Da dove nasce la necessità della vostra azienda di intraprendere un percorso di sostenibilità economica, ambientale e sociale?
La sostenibilità è nel nostro DNA da sempre, infatti Novamont, che nasce nel 1990 con l’idea di integrare chimica e agricoltura, sin dalle sue origini persegue un modello di bioeconomia circolare volto a rigenerare i territori. Questo modello si basa sulla reindustrializzazione di siti dismessi, su una filiera agricola integrata e sostenibile e su prodotti concepiti come soluzioni per risolvere specifici problemi ambientali, economici e sociali. Nel 2020 Novamont ha deciso di diventare una Società Benefit, formalizzando questo impegno nel proprio statuto societario, e ha ottenuto la certificazione B Corp, arrivando ad essere nominata “B Corp Best for the World” per la categoria di impatto Environment, collocandosi nel 5% dei punteggi più alti conseguiti da tutte le B Corp a livello mondiale e al primo posto a livello italiano ed europeo.
L’adozione di questo percorso che effetti ha generato in termini di comunicazione interna ed esterna?
Operare nel campo della sostenibilità richiede di essere sempre più consapevoli del ruolo di stimolo che le aziende devono avere nei confronti della società. Anche per questa ragione Novamont, dal 2008, pubblica il Bilancio di Sostenibilità, che dal 2020 ha assunto il valore Dichiarazione non finanziaria volontaria, redatto in conformità ai GRI Sustainability Reporting Standards e, dal 2021, una relazione di impatto che descrive le azioni svolte e gli impegni per il futuro come Società Benefit. Per il raggiungimento di livelli prestazionali sempre più elevati, a partire dal 2020 Novamont ha adottato il framework del B Impact Assessment (BIA) come ausilio nella gestione delle tematiche di sostenibilità e di conseguenza ha anche attivato una serie di iniziative con un impatto rilevante sulla comunicazione interna all’organizzazione, in termini di trasparenza, condivisione e creazione di engagement.
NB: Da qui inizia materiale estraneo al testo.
(* ===== verification/Json.v ===== *)
(** * The JSON text of the registry file

    [_save_data] writes [json.dump(self.data, f, ensure_ascii=False,
    indent=2)] to a file opened with [encoding='utf-8'], and [_load_data]
    reads it back with [json.load].  This file models the text and the
    bytes:

    - [json_dump_at]: CPython's [_make_iterencode] with [indent=2] and the
      separators [","] and [": "] that [indent] selects.  Strings are
      escaped as [encode_basestring] does with [ensure_ascii=False]: the
      quote, the backslash and the characters below U+0020 only.
    - [pvalue], [pmembers], [pelems], [pstring], [pnumber]: CPython's
      scanner ([_json.c]: [scan_once_unicode], [_parse_object_unicode],
      [_parse_array_unicode], [scanstring_unicode], [_match_number_unicode])
      with its whitespace, its escapes ([\uXXXX] with surrogate pairs),
      its strict rejection of control characters in strings and its
      treatment of duplicate keys (the last value, at the first key's
      place).  [json_loads] adds [JSONDecoder.decode]'s check that only
      whitespace follows the value.
    - [utf8_encode] and [utf8_decode_strict]: the codec of the file,
      [utf8_decode_strict] rejecting what Python's decoder rejects
      (truncated, overlong and surrogate sequences, continuation bytes
      out of place, code points beyond U+10FFFF).

    The recursive-descent parser takes fuel; [json_loads] gives it twice
    the length of the text.  Every call consumes a character before it
    recurses, except [pelems], which hands the same text to [pvalue]: so
    twice the length is enough for every text that parses with any fuel
    ([json_loads_complete]), and the fuel is no restriction of the
    model.

    The theorems: [json_loads_dump], the round trip, proved through
    [json_wf_reads_back] (the text of a value followed by any text that
    cannot continue a number parses back to the value and that text);
    [json_loads_prefix], that no proper prefix of a dict's text loads,
    through [parse_ext] (text appended after a closed value is never
    read) and determinism; for the bytes, [utf8_roundtrip] and
    [utf8_prefix] (a cut byte string decodes to a prefix of the text or
    not at all); and [dump_text_dump], that [json.dump] writes valid code
    points and no carriage return.

    Approximations.  A number with a fraction or an exponent, [NaN] and
    [Infinity] are floats in Python; [pyobj] has no floats, and the
    parser rejects them.  Neither [_save_data] nor the bot writes a
    float, so this matters only for a file edited by hand.  Integers of
    more than 4300 digits, which CPython refuses to convert, are not
    modelled either. *)

From S2P Require Import Prelude PyStr PyM PyObj.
Come misurate oggi i vostri risultati in termini di sostenibilità? Disponete di un sistema di reportistica interno? Vi affidate a consulenti esterni?
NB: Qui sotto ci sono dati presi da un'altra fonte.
(** What a client of the registry may rely on. *)
Class RegistryLaws (R : Type) `{Registry R} := {
  upsert_ok uid un fn now rs : reg_ok rs -> reg_ok (reg_upsert uid un fn now rs);
  append_ok uid m rs : reg_ok rs -> reg_ok (reg_append uid m rs);
  set_active_ok uid b rs : reg_ok rs -> reg_ok (reg_set_active uid b rs);
  find_upsert_absent uid un fn now rs :
    reg_find uid rs = None -> reg_find uid (reg_upsert uid un fn now rs) = Some (fresh_user uid un fn now);
  find_upsert_present uid un fn now rs r :
    reg_find uid rs = Some r -> reg_upsert uid un fn now rs = rs;
  find_upsert_other uid uid' un fn now rs :
    uid ≠ uid' -> reg_find uid' (reg_upsert uid un fn now rs) = reg_find uid' rs;
  find_append uid m rs : reg_find uid (reg_append uid m rs) = with_message m <$> reg_find uid rs;
  find_append_other uid uid' m rs :
    uid ≠ uid' -> reg_find uid' (reg_append uid m rs) = reg_find uid' rs;
  find_set_active uid b rs : reg_find uid (reg_set_active uid b rs) = with_active b <$> reg_find uid rs;
  find_set_active_other uid uid' b rs :
    uid ≠ uid' -> reg_find uid' (reg_set_active uid b rs) = reg_find uid' rs;
  find_id uid rs r : reg_find uid rs = Some r -> u_id r = uid;
  active_spec rs r :
    reg_ok rs -> r ∈ reg_active rs <-> reg_find (u_id r) rs = Some r ∧ u_active r = true
}.

(** The list implementation, in insertion order. *)
Definition list_update (uid : Z) (f : user_rec -> user_rec) (rs : list user_rec) : list user_rec :=
  map (fun r => if (u_id r =? uid)%Z then f r else r) rs.

#[export] Instance list_registry : Registry (list user_rec) := {
  reg_ok rs := NoDup (map u_id rs);
  reg_find uid rs := List.find (fun r => (u_id r =? uid)%Z) rs;
  reg_upsert uid un fn now rs :=
    match List.find (fun r => (u_id r =? uid)%Z) rs with
    | Some _ => rs
    | None => rs ++ [fresh_user uid un fn now]
    end;
  reg_append uid m rs := list_update uid (with_message m) rs;
  reg_set_active uid b rs := list_update uid (with_active b) rs;
  reg_active rs := List.filter u_active rs
}.

(** ** The laws of the list registry *)

Section ListRegistry.
  Implicit Types (rs : list user_rec) (r : user_rec) (uid : Z).

Definition by_id uid : user_rec -> bool := fun r => (u_id r =? uid)%Z.

Lemma elem_of_map_ids r rs : r ∈ rs -> u_id r ∈ map u_id rs.
  Proof. rewrite !list_elem_of_In. apply in_map. Qed.

Lemma find_by_id_Some uid rs r :
    NoDup (map u_id rs) -> List.find (by_id uid) rs = Some r <-> r ∈ rs ∧ u_id r = uid.
  Proof.
    induction rs as [|r0 rs IH]; simpl; [split; [done | intros [Hin _]; inversion Hin]|].
    intros [Hn Hd]%NoDup_cons. unfold by_id at 1. destruct (Z.eqb_spec (u_id r0) uid) as [E|E].
    - split; [intros [= <-]; split; [left | done]|].
      intros [[->|Hin]%elem_of_cons Hid]; [done|].
      exfalso. apply Hn. rewrite E, <- Hid. by apply elem_of_map_ids.
    - rewrite IH by done. split; [intros [??]; split; [by right | done]|].
      intros [[->|Hin]%elem_of_cons Hid]; [congruence | done].
  Qed.

Lemma find_by_id_id uid rs r : List.find (by_id uid) rs = Some r -> u_id r = uid.
  Proof. intros [_ H]%find_some. by apply Z.eqb_eq. Qed.

Lemma find_by_id_app uid rs x :
    List.find (by_id uid) (rs ++ [x]) =
      match List.find (by_id uid) rs with Some r => Some r | None => if by_id uid x then Some x else None end.
  Proof. induction rs as [|r0 rs IH]; simpl; [done|]. by destruct (by_id uid r0). Qed.

  Context (f : user_rec -> user_rec) (Hf : ∀ r, u_id (f r) = u_id r).

Lemma list_update_ids uid rs : map u_id (list_update uid f rs) = map u_id rs.
  Proof using Hf.
    induction rs as [|r rs IH]; simpl; [done|]. rewrite IH. by destruct (u_id r =? uid)%Z; rewrite ?Hf.
  Qed.

Lemma find_list_update uid rs :
    List.find (by_id uid) (list_update uid f rs) = f <$> List.find (by_id uid) rs.
  Proof using Hf.
    induction rs as [|r rs IH]; simpl; [done|]. unfold by_id in *.
    destruct (Z.eqb_spec (u_id r) uid) as [E|E]; simpl; [by rewrite Hf, E, Z.eqb_refl|].
    rewrite (proj2 (Z.eqb_neq _ _) E). exact IH.
  Qed.

Lemma find_list_update_other uid uid' rs :
    uid ≠ uid' -> List.find (by_id uid') (list_update uid f rs) = List.find (by_id uid') rs.
  Proof using Hf.
    intros Hne. induction rs as [|r rs IH]; simpl; [done|]. unfold by_id in *.
    destruct (Z.eqb_spec (u_id r) uid) as [E|E]; simpl; rewrite ?Hf, ?IH; [|done].
    destruct (Z.eqb_spec (u_id r) uid'); congruence.
  Qed.
End ListRegistry.

#[export] Instance list_registry_laws : RegistryLaws (list user_rec).
Proof.
  split; cbn -[list_update].
  - intros uid un fn now rs Hd. fold (by_id uid). destruct (List.find (by_id uid) rs) eqn:E; [done|].
    rewrite map_app. apply NoDup_app. split_and!; [done| |by apply NoDup_singleton].
    intros x Hx ->%list_elem_of_singleton. simpl in Hx.
    apply list_elem_of_In, in_map_iff in Hx as [r [Hr Hin%list_elem_of_In]].
    pose proof (proj2 (find_by_id_Some (u_id r) rs r Hd) (conj Hin eq_refl)). congruence.
  - intros uid m rs. by rewrite list_update_ids.
  - intros uid b rs. by rewrite list_update_ids.
  - intros uid un fn now rs. fold (by_id uid). intros E. rewrite E, find_by_id_app, E.
    unfold by_id. simpl. by rewrite Z.eqb_refl.
  - intros uid un fn now rs r. fold (by_id uid). intros E. by rewrite E.
  - intros uid uid' un fn now rs Hne. fold (by_id uid) (by_id uid').
    destruct (List.find (by_id uid) rs); [done|]. rewrite find_by_id_app.
    destruct (List.find (by_id uid') rs); [done|]. unfold by_id. simpl.
    by destruct (Z.eqb_spec uid uid').
  - intros. by apply find_list_update.
  - intros. by apply find_list_update_other.
  - intros. by apply find_list_update.
  - intros. by apply find_list_update_other.
  - intros uid rs r. apply find_by_id_id.
  - intros rs r Hd. rewrite list_elem_of_In, filter_In, <- list_elem_of_In. fold (by_id (u_id r)).
    rewrite find_by_id_Some by done. naive_solver.
Qed.

(** ** Refinement: each method on a well-formed [self.data] *)

Lemma user_key_inj uid uid' : user_key uid = user_key uid' -> uid = uid'.
Proof. apply py_str_int_inj. Qed.

Lemma lookup_user_entries uid (rs : list user_rec) :
  dict_lookup (user_key uid) (map user_entry rs) = user_obj <$> reg_find uid rs.
Proof.
  induction rs as [|r rs IH]; simpl; [done|]. case_decide as Hk.
  - apply user_key_inj in Hk. by rewrite Hk, Z.eqb_refl.
  - destruct (Z.eqb_spec (u_id r) uid); [subst; congruence | exact IH].
Qed.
Novamont impiega diversi tool del Life Cycle Management (LCM) quali la metodologia di LCA, metriche di circolarità, analisi degli impatti sociali in un’ottica di Life Cycle Thinking. I risultati sono sintetizzati in una serie di KPI impiegati sia a supporto di attività di eco-design dei materiali e prodotti e di processi decisionali che riguardano il Gruppo, che per il monitoraggio delle performance. L’obiettivo è la massimizzazione degli impatti positivi e l’azzeramento/mitigazione di quelli negativi. La maggior parte dei KPI sono riportati in documenti pubblici, mentre un numero ristretto di indicatori sono riportati attraverso reportistica interna perché sensibili. La misurazione delle performance di sostenibilità è affidata a personale interno, che in alcuni casi collabora con consulenti esterni.
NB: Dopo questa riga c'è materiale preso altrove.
(* ===== verification/Telegram.v ===== *)
(** * The transport collaborator: python-telegram-bot

    The Telegram library is not part of the repository, so this file
    models it from the spec (§6): the updates the handlers receive, the
    API requests they make, and a delivery oracle.  The oracle says, for
    the n-th request of the bot's lifetime, whether Telegram accepts it
    or raises a [TelegramError] with a given text.  It is a parameter of
    every theorem, so the theorems hold whichever requests fail.

    The state the handlers share is a [world].  It holds the registry
    [db], the global [admin_current_chat] of [bot.py], and the log of
    every request the bot attempted, each with whether it was
    delivered; [log_grows] orders worlds by that log.  It also holds the
    records the logging handler has written ([w_err]), to which
    [logger_error] appends what [logger.error] emits.  [command_args]
    is the library's [context.args]: [message.text.split()[1:]]. *)

From S2P Require Import Prelude PyStr PyM PyObj Database Logging.

(** [update.effective_user] *)
Record tg_user := TgUser {
  tu_id : Z; tu_username : option pystr; tu_first_name : pystr
}.

(** [update.message]: its chat, and its text or caption (None when
    absent, for instance a photo without caption). *)
Record tg_message := TgMessage {
  tm_chat : Z; tm_text : option pystr; tm_caption : option pystr
}.

(** An update as [Application] routes it: a command message ([/name args],
    [context.args] being the words after the command), another message,
    or a button press ([update.callback_query] with its [data]). *)
Inductive update :=
| UCommand (from : tg_user) (msg : tg_message) (name : pystr) (args : list pystr)
| UMessage (from : tg_user) (msg : tg_message)
| UCallback (from : tg_user) (chat : Z) (data : pystr).

(** The Bot API requests the handlers make. *)
Inductive request :=
| SendMessage (chat_id : pyobj) (text : pystr)
| ReplyText (chat_id : Z) (text : pystr)
| ReplyKeyboard (chat_id : Z) (text : pystr) (buttons : list (pystr * pystr))
| AnswerCallback (chat_id : Z)
| EditMessageText (chat_id : Z) (text : pystr).

Record world := World {
  w_db : DB;
  admin_current_chat : option Z;
  w_log : list (request * bool);
  w_net : nat -> option pystr;
  w_err : list log_record
}.


(** Whether the n-th request is delivered. *)
Definition delivered (net : nat -> option pystr) (n : nat) : bool :=
  match net n with None => true | Some _ => false end.

(** The text of the [TelegramError] the n-th request raises. *)
Definition net_error (net : nat -> option pystr) (n : nat) : pystr := default [] (net n).

Definition set_db (d : DB) (w : world) : world :=
  World d (admin_current_chat w) (w_log w) (w_net w) (w_err w).

Definition db_lens : lens world DB := Lens w_db set_db.

(** A call of a [UserDatabase] method from a handler. *)
Definition db_op {A} (m : PyM DB A) : PyM world A := zoom db_lens m.

(** [await bot.<request>]: logged; raises [TelegramError] when the oracle
    says so. *)
Definition api_call (r : request) : PyM world unit :=
  fun w =>
    let n := length (w_log w) in
    let w' := World (w_db w) (admin_current_chat w) (w_log w ++ [(r, delivered (w_net w) n)]) (w_net w) (w_err w) in
    match w_net w n with
    | None => (Ok tt, w')
    | Some msg => (Raised (TelegramError msg), w')
    end.

(** [logger.error(msg)] of [bot.py]'s [logger]: the record goes to the
    root's handler when [ERROR] is enabled, which [basicConfig] makes it. *)
Definition logger_error (msg : pystr) : PyM world unit :=
  modify (fun w => World (w_db w) (admin_current_chat w) (w_log w) (w_net w)
                     (log_emit bot_log_config (LogRecord logger_name ERROR msg None) (w_err w))).

(** A newline, which Rocq string literals cannot write. *)
Definition nl : pystr := [10%Z].

(** Python's [a or b] on an optional str: the first truthy one. *)
Definition str_or (a : option pystr) (b : pystr) : pystr :=
  match a with Some s => if bool_decide (s = []) then b else s | None => b end.

#[export] Instance db_lens_laws : LensLaws db_lens.
Proof. split; by intros [] *. Qed.

Lemma set_db_id w : set_db (w_db w) w = w.
Proof. by destruct w. Qed.

Lemma db_op_run {A} (m : PyM DB A) w r d' :
  m (w_db w) = (r, d') -> db_op m w = (r, set_db d' w).
Proof. intros H. unfold db_op, zoom. simpl. by rewrite H. Qed.

Lemma api_call_run r w :
  api_call r w =
    ((if delivered (w_net w) (length (w_log w)) then Ok tt
      else Raised (TelegramError (net_error (w_net w) (length (w_log w))))),
     World (w_db w) (admin_current_chat w)
       (w_log w ++ [(r, delivered (w_net w) (length (w_log w)))]) (w_net w) (w_err w)).
Proof. unfold api_call, delivered, net_error. by destruct (w_net w (length (w_log w))). Qed.

Lemma logger_error_run msg w :
  logger_error msg w =
    (Ok tt, World (w_db w) (admin_current_chat w) (w_log w) (w_net w)
              (w_err w ++ [LogRecord logger_name ERROR msg None])).
Proof. reflexivity. Qed.

Lemma length_app_single {A} (l : list A) x : length (l ++ [x]) = S (length l).
Proof. rewrite length_app. simpl. lia. Qed.

(** Reduce the projections of a world built by a step. *)
Ltac world_simpl :=
  cbn [w_db w_log w_net w_err admin_current_chat set_db] in *;
  rewrite <- ?app_assoc; cbn [app];
  rewrite ?length_app; cbn [length]; rewrite ?Nat.add_succ_r, ?Nat.add_0_r.

(** [same_db w w']: the registry and its file are those of [w]. *)
Definition same_db (w w' : world) : Prop := w_db w' = w_db w.

#[export] Instance same_db_preorder : PreOrder same_db.
Proof. split; [done|]. intros w1 w2 w3 H12 H23. unfold same_db in *. congruence. Qed.

Lemma same_db_api_call r : within same_db (api_call r).
Proof. intros w. rewrite api_call_run. by destruct (delivered _ _). Qed.

Lemma same_db_logger_error msg : within same_db (logger_error msg).
Proof. intros w. reflexivity. Qed.

Lemma same_db_db_op {A} (m : PyM DB A) : within eq m -> within same_db (db_op m).
Proof. intros Hm w. unfold db_op, zoom, same_db. simpl. specialize (Hm (w_db w)). by destruct (m (w_db w)). Qed.

(** A computation that keeps the registry keeps its abstraction. *)
Lemma same_db_wf {A} (m : PyM world A) w rs :
  within same_db m -> wf_db (w_db w) rs ->
  wf_db (w_db (snd (m w))) rs ∧ clock (w_db (snd (m w))) = clock (w_db w).
Proof. intros Hm Hwf. by rewrite (Hm w). Qed.

(** [log_grows w w']: the requests of [w] begin the requests of [w']. *)
Definition log_grows (w w' : world) : Prop := w_log w `prefix_of` w_log w'.

#[export] Instance log_grows_preorder : PreOrder log_grows.
Proof. unfold log_grows. split; [intros ?; done | intros ??? ??; by etrans]. Qed.

Lemma log_grows_api_call r : within log_grows (api_call r).
Proof. intros w. rewrite api_call_run. unfold log_grows. simpl. by eexists. Qed.

Lemma log_grows_logger_error msg : within log_grows (logger_error msg).
Proof. intros w. unfold log_grows. by rewrite logger_error_run. Qed.

Lemma log_grows_db_op {A} (m : PyM DB A) : within log_grows (db_op m).
Proof. intros w. unfold db_op, zoom, log_grows. simpl. by destruct (m (w_db w)). Qed.

(** What runs after [m] only adds requests to those [m] made. *)
Lemma log_grows_bind_after {A B} w0 (m : PyM world A) (k : A -> PyM world B) w :
  log_grows w0 (snd (m w)) -> (∀ a, within log_grows (k a)) -> log_grows w0 (snd ((x ← m; k x) w)).
Proof.
  intros H0 Hk. cbv [mbind pym_bind]. destruct (m w) as [[a|e] w1]; [|done].
  etrans; [exact H0 | apply Hk].
Qed.

Lemma log_grows_try_after {A} w0 (m : PyM world A) c h w :
  log_grows w0 (snd (m w)) -> (∀ e, within log_grows (h e)) -> log_grows w0 (snd (try_except m c h w)).
Proof.
  intros H0 Hh. unfold try_except. destruct (m w) as [[a|e] w1]; [done|].
  destruct (c e); [etrans; [exact H0 | apply Hh] | done].
Qed.

(** python-telegram-bot's [context.args] for a command message:
    [message.text.split()[1:]]. *)
Definition command_args (text : pystr) : list pystr := tail (py_split_ws text).

(** The global [admin_current_chat], as a lens. *)
Definition chat_lens : lens world (option Z) :=
  Lens admin_current_chat (fun c w => World (w_db w) c (w_log w) (w_net w) (w_err w)).

Lemma frame_api_call r : frame chat_lens (api_call r).
Proof. intros c w. rewrite !api_call_run. simpl. by destruct (delivered _ _). Qed.

Lemma frame_logger_error msg : frame chat_lens (logger_error msg).
Proof. intros c w. reflexivity. Qed.

Lemma frame_db_op {A} (m : PyM DB A) : frame chat_lens (db_op m).
Proof. intros c w. unfold db_op, zoom. simpl. by destruct (m (w_db w)). Qed.

(** A world for the witnesses: the registry [[sample_user]], no reply
    target, an empty log, and a network that delivers everything. *)
Definition sample_world : world := World (registry_db [sample_user]) None [] (fun _ => None) [].

Definition client_of (uid : Z) : tg_user := TgUser uid None (lit "C").

(** A loop of requests on a network that delivers from now on. *)
Lemma api_loop_delivered {B} (f : B -> request) (l : list B) w :
  (∀ i, length (w_log w) <= i -> delivered (w_net w) i = true) ->
  py_for l tt (fun _ x => api_call (f x)) w =
    (Ok tt, World (w_db w) (admin_current_chat w) (w_log w ++ map (fun x => (f x, true)) l) (w_net w) (w_err w)).
Proof.
  revert w. induction l as [|x l IH]; intros w Hd; simpl.
  - rewrite app_nil_r. by destruct w.
  - cbv [mbind pym_bind]. rewrite api_call_run, Hd by lia. simpl.
    rewrite IH; simpl; [by rewrite <- app_assoc|].
    intros i Hi. apply Hd. rewrite length_app in Hi. simpl in Hi. lia.
Qed.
Con stretto riferimento al settore merceologico in cui opera l’azienda, la sostenibilità viene identificata come driver di crescita o competizione?
Il mercato delle bioplastiche e dei bioprodotti è un settore sempre più in espansione e consapevole dell’urgenza del cambiamento e della necessità di muoversi velocemente, agendo anche sui comportamenti delle persone. Allo stesso tempo, le tendenze mostrano che i consumatori sono sempre più attenti e interessati alla sostenibilità delle filiere, agli impegni delle aziende nei confronti dei territori e dell’ambiente, all’impronta sul Pianeta e al rispetto dei diritti dei lavoratori, di conseguenza, per noi la sostenibilità è decisamente un driver di crescita.
In che misura l’aderire e l’adottare un protocollo di sostenibilità in questo periodo potrà permettere alle imprese di proiettarsi meglio verso la ripresa post Covid-19?
Come riportato dall’IPBES, in futuro le pandemie emergeranno più spesso, a meno che non vi sia un cambiamento nell’approccio globale di quelle stesse attività umane che hanno impatti sugli ecosistemi: la prevenzione sarebbe 100 volte più economica del costo di risposta alle pandemie. È evidente che l’attenzione all’ambiente sarà di vitale importanza per permettere alle imprese di proiettarsi meglio verso la ripresa; tuttavia, sarà fondamentale che dal punto di vista istituzionale ci sia un riconoscimento delle azioni messe in campo e una forte spinta alle imprese a procedere in questa direzione.